The firm agreed with the Financial Conduct Authority to pay at least £2.6m to affected customers, but has set aside £18.8m to handle the problem. Clearly, the £220m being written off now will have an even more dramatic impact on its books come December 31st, when its annual results come out.
Wonga’s decision to forgive the debts is part of an effort by new chairman Andy Haste to reform the business by implementing more stringent lending criteria. The debts being written off are the ones by customers who would not satisfy those criteria if they were applying for Wonga loans today.
While it might seem strange for any company to voluntarily write off debts worth over five times its annual profits, Haste’s eyes are on Wonga’s long term survival and reputation. The move was negotiated with the FCA, which regulates the industry, and clearly seems designed to get on its good side.
‘Our regulator is determined to improve standards in consumer credit and I share that determination,’ Haste said. ‘There is much to do in order to make Wonga a sustainable and accepted business, and today’s announcement is a significant step forward in that process.’

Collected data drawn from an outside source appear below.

(** C15: A session refines a vault with transactions. Whatever sequence of
    rebuilds, begins, updates, commits, aborts and one-shot updates runs,
    every operation succeeds exactly when it makes sense - a transaction is
    open or not, the paths are valid - and otherwise leaves the vaults as they
    were; the committed and the candidate root load the two vaults and are the
    roots a rebuild would give; without a transaction the store has the
    objects of the committed vault and no others; and the objects the session
    reports as fresh are exactly those of the candidate that the committed
    vault does not have. The sequences are those on whose way every vault is
    within the limits of the tree and has paths of at most 205 bytes
    ([ops_fit]): beyond that an update can give another root than a rebuild. *)
Theorem session_refines {B3 : Blake3} P vault_id device_id ops :
  injective_on hash_bytes P →
  validate_root_id "vault" vault_id false = Ok tt → validate_root_id "device" device_id true = Ok tt →
  len ops ≤ U64_MAX → ops_fit P ops None →
  (run_ops ops (tt_new vault_id device_id)).1 = (run_specs ops None).1 ∧
  shows (run_ops ops (tt_new vault_id device_id)).2 (run_specs ops None).2.
Proof.
  intros Hinj Hv Hd Hl Hf.
  destruct (ops_run P Hinj vault_id device_id Hv Hd ops 0 (tt_new vault_id device_id) None) as [E1 E2]; [done..|].
  split; [done|]. by eapply holds_shows.
Qed.

(** * A session *)

#[local] Existing Instance poly_blake3.

Definition sx_ops : list TreeOp :=
  [OpRebuild v2_old; OpCommit; OpBegin; OpApply v2_us v2_ds; OpBegin; OpCommit;
   OpApplyCommitted [] [str "../x"]; OpBegin; OpApply [] [str "new/c.md"]; OpAbort; OpBegin; OpApply v2_us []].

The FCA seems to be very pleased with its new teacher's pet, saying Wonga was ‘absolutely right’ to take the step, which it said should ‘put the rest of the industry on notice’.

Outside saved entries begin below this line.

(* ===== verification/RebuildPlan.v ===== *)
(** The resumable construction of Tree v2 is the construction at once: driven
    with any positive budgets it announces the objects it will write, writes
    exactly them and ends with the tree of a rebuild. This file holds the
    notion of a run that leads somewhere and the planning half: sorted entries,
    leaf spans, and the planned nodes of every level. *)

From S2P Require Import Prelude Bytes Keyed Hash Chunk Concrete Store StoreProps TreeV1 TreeV1Build TreeV1Props TreeV2Codec TreeV2CodecProps TreeV2Segment TreeV2 TreeV2Build TreeV2Store TreeV2Props VersionedRoot TreeV2Diff TreeV2DiffProps Reachability ReachabilityProps StableSort Session Rebuild.
Local Open Scope N_scope.

(** * Driving the builder *)
Section leads.
Context {B3 : Blake3}.
Abbreviation State := ReplacementRebuildV2.
Implicit Types (Q R : State → Prop) (s : State).

(** At most [n] ticks, whatever the count of completed units is, lead to a
    state in [Q]. *)
Inductive leads Q : N → State → Prop :=
  | leads_here n s : Q s → leads Q n s
  | leads_tick n s b s' : halted (rb_phase s) = false → tick s = (Ok b, s') →
      (∀ c, leads Q n (s' <| rb_completed := c |>)) → leads Q (1 + n) s.

Lemma leads_weaken Q n m s : leads Q n s → n ≤ m → leads Q m s.
Proof.
  intros H. revert m. induction H as [n s HQ|n s b s' Hh Ht _ IH]; intros m Hm; [by apply leads_here|].
  replace m with (1 + (m - 1)) by lia. eapply leads_tick; [done..|]. intros c. apply IH. lia.
Qed.

Lemma leads_trans Q R n m s : leads Q n s → (∀ s, Q s → leads R m s) → leads R (n + m) s.
Proof.
  intros H Hm. induction H as [n s HQ|n s b s' Hh Ht _ IH].
  - eapply leads_weaken; [by apply Hm|lia].
  - rewrite <-N.add_assoc. by eapply leads_tick.
Qed.

(** A phase that handles the items of a list, one in a unit. *)
Lemma leads_loop (I : N → State → Prop) (k : N) :
  (∀ i s, i < k → I i s → ∃ b s', halted (rb_phase s) = false ∧ tick s = (Ok b, s') ∧
     ∀ c, I (i + 1) (s' <| rb_completed := c |>)) →
  ∀ s, I 0 s → leads (I k) k s.
Proof.
  intros Hstep. assert (∀ (n : nat) i s, i + N.of_nat n = k → I i s → leads (I k) (N.of_nat n) s) as H.
  { induction n as [|n IH]; intros i s Hi Hs.
    - apply leads_here. by replace k with i by lia.
    - destruct (Hstep i s) as (b & s' & Hh & Ht & Hn); [lia|done|].
      replace (N.of_nat (S n)) with (1 + N.of_nat n) by lia. eapply leads_tick; [done..|].
      intros c. apply (IH (i + 1)); [lia|done]. }
  intros s Hs. specialize (H (N.to_nat k) 0 s). rewrite N2Nat.id in H. apply H; [lia|done].
Qed.

Lemma leads_one Q s b s' :
  halted (rb_phase s) = false → tick s = (Ok b, s') → (∀ c, Q (s' <| rb_completed := c |>)) → leads Q 1 s.
Proof. intros Hh Ht HQ. eapply (leads_tick _ 0); [done..|]. intros c. by apply leads_here. Qed.

(** ** Steps of any size *)

Fixpoint run_steps (budgets : list N) (s : State) : result ChunkError unit * State :=
  match budgets with
  | [] => (Ok tt, s)
  | max_units :: budgets =>
      match step max_units s with (Ok _, s) => run_steps budgets s | (Err e, s) => (Err e, s) end
  end.

Lemma completed_eta s : s <| rb_completed := rb_completed s |> = s.
Proof. by destruct s. Qed.

Lemma start_planned_completed s a s' : start_planned_range_level_or_root s = (Ok a, s') → rb_completed s' = rb_completed s.
Proof.
  unfold start_planned_range_level_or_root, st_bind, get. intros H.
  destruct (rb_planned_ranges s) as [|? [|??]]; tick_inv; try done. cbn [put] in H. by tick_inv.
Qed.
Lemma start_completed s a s' : start_range_level_or_root s = (Ok a, s') → rb_completed s' = rb_completed s.
Proof.
  unfold start_range_level_or_root. intros H. apply st_bind_inv in H as (rs & s1 & Hg & H).
  unfold get in Hg. apply ok_inv in Hg as [-> _]. destruct rs as [|? [|??]]; tick_inv; done.
Qed.

(** The count of completed units belongs to [step]. *)
Lemma tick_completed s b s' : tick s = (Ok b, s') → rb_completed s' = rb_completed s.
Proof.
  unfold tick. destruct (rb_phase s); intros H; try discriminate H; try (apply ok_inv in H as [-> _]; done).
  all: cbv beta delta [tick_sort tick_validate_entries tick_segment_leaves tick_plan_leaf_descriptors tick_plan_validate_ranges
         tick_plan_segment_ranges tick_plan_emit_parents tick_plan_retire_ranges tick_plan_root tick_emit_leaves
         tick_validate_ranges tick_segment_ranges tick_emit_parents tick_retire_ranges tick_root tick_closure
         tick_cleanup_closure tick_cleanup_entries segment_record segment_planned_record add_planned_range_endpoint_bytes
         plan_add_node record_emitted_node] in H.
  all: repeat match type of H with match ?x with _ => _ end = _ => lazymatch x with _ => destruct x end end.
  all: tick_inv; try done.
  all: first [by erewrite start_planned_completed by done|by erewrite start_completed by done].
Qed.

Lemma leads_0 Q s : leads Q 0 s → Q s.
Proof. inversion 1; [done|lia]. Qed.

Lemma step_loop_leads Q fuel max_units units n s :
  (∀ s, Q s → halted (rb_phase s) = true) → leads Q n s → rb_completed s + n ≤ U64_MAX →
  ∃ u s' n', step_loop fuel max_units units s = (Ok u, s') ∧ leads Q n' s' ∧ rb_completed s' + n' ≤ rb_completed s + n ∧
    n' ≤ n ∧ ((0 < fuel)%nat → units < max_units → n' < n ∨ Q s' ∧ n' = 0).
Proof.
  intros HQ. revert units n s. induction fuel as [|fuel IH]; intros units n s Hl Hc.
  { exists units, s, n. split_and!; [done..|lia|lia]. }
  destruct Hl as [n s Hs|n s b s' Hh Ht Hl]; cbn [step_loop].
  { rewrite (HQ _ Hs), andb_false_r. exists units, s, 0. split_and!; [done|by apply leads_here|lia|lia|auto]. }
  destruct (N.ltb_spec units max_units) as [Hu|Hu]; cbn [andb].
  2: { exists units, s, (1 + n). split_and!; [done|by eapply leads_tick|done|lia|lia]. }
  rewrite Hh, Ht. cbn [negb]. pose proof (tick_completed _ _ _ Ht) as Ec.
  destruct b.
  - unfold checked_add64. rewrite Ec, (proj2 (N.leb_le _ _)) by lia.
    destruct (stop_after_unit _).
    + eexists _, _, n. split_and!; [done|apply Hl|cbn; lia|lia|lia].
    + destruct (IH (units + 1) n (s' <| rb_completed := rb_completed s + 1 |>)) as (u & s1 & n' & H1 & H2 & H3 & H4 & _);
        [done|cbn; lia|]. cbn in H3. exists u, s1, n'. split_and!; [done..|lia|lia|lia].
  - destruct (IH units n s') as (u & s1 & n' & H1 & H2 & H3 & H4 & _); [|lia|].
    { rewrite <-completed_eta. apply Hl. }
    exists u, s1, n'. split_and!; [done..|lia|lia|lia].
Qed.

Lemma step_leads Q max_units n s :
  (∀ s, Q s → halted (rb_phase s) = true) → 0 < max_units → leads Q n s → rb_completed s + n ≤ U64_MAX →
  ∃ u s' n', step max_units s = (Ok u, s') ∧ leads Q n' s' ∧ rb_completed s' + n' ≤ rb_completed s + n ∧
    (n' < n ∨ Q s' ∧ n' = 0).
Proof.
  intros HQ Hm Hl Hc. unfold step. rewrite (proj2 (N.eqb_neq _ _)) by lia.
  assert (∃ u s' n', step_loop (N.to_nat (9 * (max_units + 1))) max_units 0 s = (Ok u, s') ∧ leads Q n' s' ∧
    rb_completed s' + n' ≤ rb_completed s + n ∧ (n' < n ∨ Q s' ∧ n' = 0)) as H.
  { destruct (step_loop_leads Q (N.to_nat (9 * (max_units + 1))) max_units 0 n s) as (u & s' & n' & H1 & H2 & H3 & H4 & H5);
      [done..|]. exists u, s', n'. split_and!; [done..|]. apply H5; lia. }
  inversion Hl as [? ? HQs|? ? b s' Hh Ht]; subst.
  - destruct (rb_phase s) eqn:E; try exact H; [|by specialize (HQ s HQs); rewrite E in HQ..].
    exists 0, s, 0. split_and!; [done|by apply leads_here|lia|by right].
  - destruct (rb_phase s) eqn:E; try exact H; try discriminate Hh; unfold tick in Ht; rewrite E in Ht; discriminate.
Qed.

Lemma run_steps_leads Q n s budgets :
  (∀ s, Q s → halted (rb_phase s) = true) → leads Q n s → rb_completed s + n ≤ U64_MAX →
  Forall (λ b, 0 < b) budgets → n ≤ len budgets →
  ∃ s', run_steps budgets s = (Ok tt, s') ∧ Q s' ∧ rb_completed s' ≤ rb_completed s + n.
Proof.
  intros HQ Hl Hc Hb. revert n s Hl Hc. induction Hb as [|b bs Hb _ IH]; intros n s Hl Hc Hn; cbn [run_steps].
  { exists s. split_and!; [done| |lia]. apply leads_0. eapply leads_weaken; [done|]. by rewrite len_nil in Hn. }
  destruct (step_leads Q b n s) as (u & s' & n' & -> & H1 & H2 & H3); [done..|].
  destruct (IH n' s') as (s1 & E & HQ1 & Hc1); [done|lia| |].
  { rewrite len_cons in Hn. destruct H3 as [?|[_ ->]]; lia. }
  exists s1. split_and!; [done..|lia].
Qed.
End leads.

(** * Segmentation record by record *)
Section segments.
Context {A : Type} (k : SegmentKind) (rec : A → N * bytes).
Context (Hmax : 1 < sk_max_records k) (Hhdr : sk_header_bytes k ≤ MAX_NODE_BYTES).
Implicit Types (l g : list A) (gs : list (list A)).

(** The spans of consecutive groups that start at [base]. *)
Fixpoint spans_of (base : N) gs : list Span :=
  match gs with
  | [] => []
  | g :: gs => {| sp_start := base; sp_end := base + len g; sp_bytes := weight k rec g |} :: spans_of (base + len g) gs
  end.

Lemma spans_of_app base gs gs' : spans_of base (gs ++ gs') = spans_of base gs ++ spans_of (base + len (concat gs)) gs'.
Proof.
  revert base. induction gs as [|g gs IH]; intros base; cbn [spans_of app concat].
  - by rewrite len_nil, N.add_0_r.
  - by rewrite IH, len_app, N.add_assoc.
Qed.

While there may be a whole lot of rejoicing in heaven (and at the FCA) over a sinner that repents, it remains to be seen how Wonga’s move will be received by the Church of England. The Church has a history of both criticising the company for its sins and investing its pension fund in it, though it recently sold off all its shares. Now that Wonga has done a prodigal son, will Archbishop Justin Welby forgive it and buy back the Church's stake?